De son enfance à Valence, auprès de ses parents, Chantal se rappelle « une maison ouverte » où se croisaient des prêtres ouvriers, des réfugiés espagnols et quelques autres. « Mon père était communiste, même s’il n’avait pas sa carte au parti. Ma mère lisait Femmes françaises, elle faisait des papiers pour les personnes étrangères… » Dans ce « milieu ouvrier », au carrefour de l’Algérie natale de son père et de l’île napolitaine d’un grand-père maternel circassien, Chantal s’est forgée jeune une conscience politique, un vrai goût des autres et un drôle d’instinct nomade. « J’ai beaucoup bougé », la première fois pour suivre son mari et père de ses deux enfants jusqu’en région parisienne. Elle avait à peine 20 ans. 

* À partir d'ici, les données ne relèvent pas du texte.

(* ===== verification/GoFloat.v ===== *)
(** * float64 and durations of Go

    A float64 is a [spec_float] of 53 bits with exponents up to 1024, the standard
    library's formalization of IEEE 754. Conversions of values an integer type
    cannot hold are up to the implementation of Go: [FloatLib] has them, with the
    parsers of strconv and time. *)
From stdpp Require Import gmap list strings.
From S2P Require Import Prelude GoStd.
From Stdlib Require Import SpecFloat Ascii.
#[local] Open Scope Z_scope.

Definition float64 := spec_float.

(** [strconv.ParseFloat] (the value that is returned with an error too, and whether
    there is an error), [time.ParseDuration], and the conversions out of range. *)
Class FloatLib := {
  ParseFloat : string -> float64 * bool;
  ParseDuration : string -> option Z;
  wild_int64 : float64 -> Z;
  wild_uint64 : float64 -> Z }.

Definition fadd : float64 -> float64 -> float64 := SFadd 53 1024.
Definition fsub : float64 -> float64 -> float64 := SFsub 53 1024.
Definition fmul : float64 -> float64 -> float64 := SFmul 53 1024.
Definition fdiv : float64 -> float64 -> float64 := SFdiv 53 1024.
Definition fltb : float64 -> float64 -> bool := SFltb.
Definition fleb : float64 -> float64 -> bool := SFleb.
(** [float64(n)], to nearest even. *)
Definition of_int (n : Z) : float64 := binary_normalize 53 1024 n 0 false.
Definition fzero : float64 := S754_zero false.
Definition IsNaN (f : float64) : bool := match f with S754_nan => true | _ => false end.
(** [math.IsInf(f, 0)]. *)
Definition IsInf (f : float64) : bool := match f with S754_infinity _ => true | _ => false end.
Definition finite (f : float64) : bool := negb (IsNaN f) && negb (IsInf f).
Definition negative_sign (f : float64) : bool :=
  match f with S754_zero s | S754_infinity s | S754_finite s _ _ => s | S754_nan => false end.
(** [math.Min]. *)
Definition math_Min (x y : float64) : float64 :=
  if IsInf x && negative_sign x || IsInf y && negative_sign y then S754_infinity true
  else if IsNaN x || IsNaN y then S754_nan
  else match x, y with
       | S754_zero s, S754_zero _ => if s then x else y
       | _, _ => if fltb x y then x else y
       end.

(** The integer part; [None] for the infinities and NaN. *)
Definition truncate (f : float64) : option Z :=
  match f with
  | S754_zero _ => Some 0
  | S754_finite s m e =>
      let n := if 0 <=? e then Zpos m * 2 ^ e else Zpos m / 2 ^ (- e) in
      Some (if s then - n else n)
  | _ => None
  end.

Section Conversions.
Context {F : FloatLib}.

(** [int64(f)], [int(f)] on a 64-bit platform, and [uint64(f)]. *)
Definition int64_of (f : float64) : Z :=
  match truncate f with
  | Some n => if (min_int64 <=? n) && (n <=? max_int64) then n else wild_int64 f
  | None => wild_int64 f
  end.
Definition uint64_of (f : float64) : Z :=
  match truncate f with
  | Some n => if (0 <=? n) && (n <? u64_modulus) then n else wild_uint64 f
  | None => wild_uint64 f
  end.
End Conversions.

(** int64 and uint64 arithmetic. *)
Definition wrap64 (n : Z) : Z := (n + 2 ^ 63) mod u64_modulus - 2 ^ 63.
Definition wrapU (n : Z) : Z := n mod u64_modulus.

(** ** Instants and durations *)

(** [time.UnixMilli]: instants count from year 1. *)
Definition unix_epoch : Z := 62135596800 * second.
Definition UnixMilli (ms : Z) : Time := unix_epoch + ms * 1000000.
(** [t.Sub(u)] is clamped to an int64. *)
Definition time_sub (t u : Time) : Z := Z.max min_int64 (Z.min max_int64 (t - u)).
Definition hour : Z := 60 * minute.
(** [d.Seconds()], [d.Minutes()], [d.Hours()]: quotients toward zero. *)
Definition in_units (unit d : Z) : float64 := fadd (of_int (Z.quot d unit)) (fdiv (of_int (Z.rem d unit)) (of_int unit)).
Definition Seconds : Z -> float64 := in_units second.
Definition Minutes : Z -> float64 := in_units minute.
Definition Hours : Z -> float64 := in_units hour.

(** [strconv.Atoi] with its error ignored: out of range it still gives the nearest
    integer, and zero for any other text. *)
Definition atoi_value (s : string) : Z :=
  let '(neg, body) :=
    match s with
    | String "-" s' => (true, s')
    | String "+" s' => (false, s')
    | _ => (false, s)
    end in
  if (body =? "")%string then 0
  else match digits_value 0 body with
       | None => 0
       | Some n => if neg then Z.max min_int64 (- n) else Z.min max_int64 n
       end.

Example float_examples :
  truncate (fdiv (of_int 7) (of_int 2)) = Some 3 /\ truncate (of_int (-5)) = Some (-5)
  /\ fltb (fadd (of_int 1) (of_int 2)) (of_int 4) = true /\ of_int (2 ^ 53 + 1) = of_int (2 ^ 53)
  /\ math_Min (of_int 2) (of_int 1) = of_int 1 /\ Hours (90 * minute) = fdiv (of_int 3) (of_int 2)
  /\ wrap64 (2 ^ 63) = - 2 ^ 63 /\ atoi_value "-12" = -12 /\ atoi_value "99999999999999999999" = max_int64
  /\ UnixMilli 0 = 62135596800000000000.
Proof. split_and!; vm_compute; reflexivity. Qed.

(** Clamping does not change a comparison with a duration. *)
Lemma time_sub_ltb t u d : min_int64 <= d < max_int64 -> (d <? time_sub t u) = (d <? t - u).
Proof. unfold time_sub, min_int64, max_int64. intros H. destruct (Z.ltb_spec d (t - u)); [apply Z.ltb_lt | apply Z.ltb_ge]; lia. Qed.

« Je ne m’arrête jamais à demain »

« J’ai besoin de perspectives, je ne m’arrête jamais à demain, analyse Chantal. Dans la vie, j’ai eu la chance de faire des choses qui me plaisaient, même si mon parcours a été un peu décalé. » Professionnellement, il a débuté à Sarcelles par un remplacement en tant qu’éducatrice manuelle et technique (EMT) dans un établissement qui accueillait des adolescents en grande difficulté. « Je ne connaissais pas, ça m’a beaucoup bousculée. Je me suis dit que je devais me former. » Pour intégrer l’Institut régional du travail social (IRTS), encore fallait-il avoir le bac. Chantal avait 30 ans. « Je l’ai passé, raté une première fois, je me suis accrochée et je l’ai eu l’année suivante. Je l’ai fait parce que ça avait du sens pour moi, sinon je ne sais pas faire... » Dans la foulée elle a décroché le concours d’assistante de service social, direction Châtellerault auprès des gens du voyage. « Ma mère étant issue de cette communauté, je me suis rendu compte, mais bien plus tard, que mon parcours était assez logique, comme un besoin de réparer quelque chose. » Après une dizaine d’années, « ce public avait une telle confiance en moi que la distance nécessaire n’était plus là ». L‘annonce du Toit du monde est tombée à pic. Chantal y est entrée en 2003 comme animatrice, elle en est devenue directrice l’année suivante. « J’ai toujours été portée par le projet de cette maison qui existe depuis quarante ans, qui a su s’adapter. Il y a dans l’associatif une forme de liberté, d’agir, de penser, de faire, et aussi la confrontation d’idées. » Une fois encore, Chantal n’a pas résisté à l’appel de la formation, à l’Ecole des hautes études en santé publique de Rennes, objectif Capdes (Certificat d'aptitude aux fonctions de directeur d'établissement ou de service d'intervention sociale). « J’ai toujours besoin de réfléchir », justifie-t-elle.

« J’ai fermé la boucle »

En passant, le Covid a semé de nouveaux questionnements dans la tête de cette jeune grand-mère de cinq petits-enfants, depuis peu arrière-grand-mère, « les belles choses de la vie… ».  Devant elle s’est ouvert un nouveau cheminement. Dessin, peinture, photo, théâtre et depuis peu céramique, « l’art a toujours été thérapeutique pour moi. Le métier d’art-thérapeute rassemble mon côté créatif et mon côté social. Je me suis reliée, j’ai fermé la boucle. Aujourd’hui je suis entière. » Entière et inlassablement « porteuse de [ses] idées. Plutôt à gauche ». « Je suis surtout profondément républicaine : Liberté, Egalité, FraternitéJe rajouterais Laïcité. Aujourd’hui je suis inquiète de ce que devient notre société », complète celle qui ne cesse de nourrir ses réflexions de lectures, de discussions… « Mon chemin a été tracé grâce aux gens autour de moi, aux idées des autres. Sans eux je ne sais pas faire. » Toujours en mouvement, elle a longtemps porté ses valises de son petit appartement de centre-ville à sa maison partagée des environs de Poitiers. Désormais elle veut « se poser, essayer de [s]’ancrer quelque part ». Sa maison, comme celle de son enfance, est ouverte. Un toit pour son monde.